__RECORD EXTRACTS__
────────────────

(** * pw_kvs: the in-memory fake flash, the map-test harness and the
      key-value store they exercise

    The development has three parts.

    - [InMemoryFakeFlash] embeds [pw_kvs/in_memory_fake_flash.h]: the byte
      buffer that mimics NOR flash, with [Erase], [Read] and [Write].
    - [KeyValueStore] models the store itself from its design
      specification, its sources ([key_value_store.h],
      [key_value_store.cc]) not being at hand.
    - [KvsTester] embeds the tester of
      [pw_kvs/key_value_store_map_test.cc], which runs the store next to a
      reference map: [Put], [Delete], [CompareContents] and
      [RandomPresentKey].
    - [FakeFlashDevice] adds what is needed to speak of sequences of calls
      to the fake flash, and [MapTest] embeds the tester once more, over
      any store, with [Init], [CompareContents] and the random test.

    The definitions come first, the properties after them. *)

From Stdlib Require Import ZArith Lia.
From Stdlib.Strings Require Import Byte.
From stdpp Require Import gmap strings list fin_maps pretty.

Local Open Scope Z_scope.

(** ** Status codes *)

(** Modelled from the spec: the status codes of [pw_status/status.h]
    (section 7). *)
Inductive Status : Type :=
| OK
| INVALID_ARGUMENT
| UNKNOWN
| NOT_FOUND
| RESOURCE_EXHAUSTED
| DATA_LOSS
| INTERNAL.

#[global] Instance Status_eq_dec : EqDecision Status.
Proof. solve_decision. Defined.

(** [Status::ok()] *)
Definition ok (s : Status) : bool := bool_decide (s = OK).

(** Modelled from the spec: [StatusWithSize] of
    [pw_status/status_with_size.h], a status with a size (section 6).  A
    bare [Status] converts to one of size 0, a size to one with [OK]. *)
Record StatusWithSize : Type := mkStatusWithSize {
  status : Status;
  byte_count : Z
}.

Definition of_status (s : Status) : StatusWithSize := mkStatusWithSize s 0.
Definition of_size (n : Z) : StatusWithSize := mkStatusWithSize OK n.

(** ** Machine arithmetic

    [size_t] is taken 64 bits wide, as on the hosts the fake flash runs on;
    [unsigned] and [uint32_t] are 32 bits wide.  Unsigned arithmetic wraps.
    [FlashMemory::Address] is declared in [pw_kvs/flash_memory.h]; the
    design gives addresses as 32-bit unsigned integers (section 3). *)

Definition size_t_bits : Z := 64.
Definition to_size_t (x : Z) : Z := x mod 2 ^ size_t_bits.
Definition to_uint32 (x : Z) : Z := x mod 2 ^ 32.
Definition is_size_t (x : Z) : Prop := 0 <= x < 2 ^ size_t_bits.
Definition is_uint32 (x : Z) : Prop := 0 <= x < 2 ^ 32.

(** ** Outcomes of a call

    A call either returns, or its behaviour is undefined: a division by
    zero, an access outside [buffer_], or a loop that can make no progress. *)

Inductive outcome (A : Type) : Type :=
| Returns (a : A)
| Undefined.
Arguments Returns {A} a.
Arguments Undefined {A}.

#[global] Instance outcome_ret : MRet outcome := @Returns.
#[global] Instance outcome_bind : MBind outcome :=
  fun A B k m => match m with Returns a => k a | Undefined => Undefined end.

Definition returns {A} (m : outcome A) : Prop := ∃ a, m = Returns a.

────────────────

For the word "Stdlib", return every line of the records that holds it.

From Stdlib Require Import ZArith Lia.
From Stdlib.Strings Require Import Byte.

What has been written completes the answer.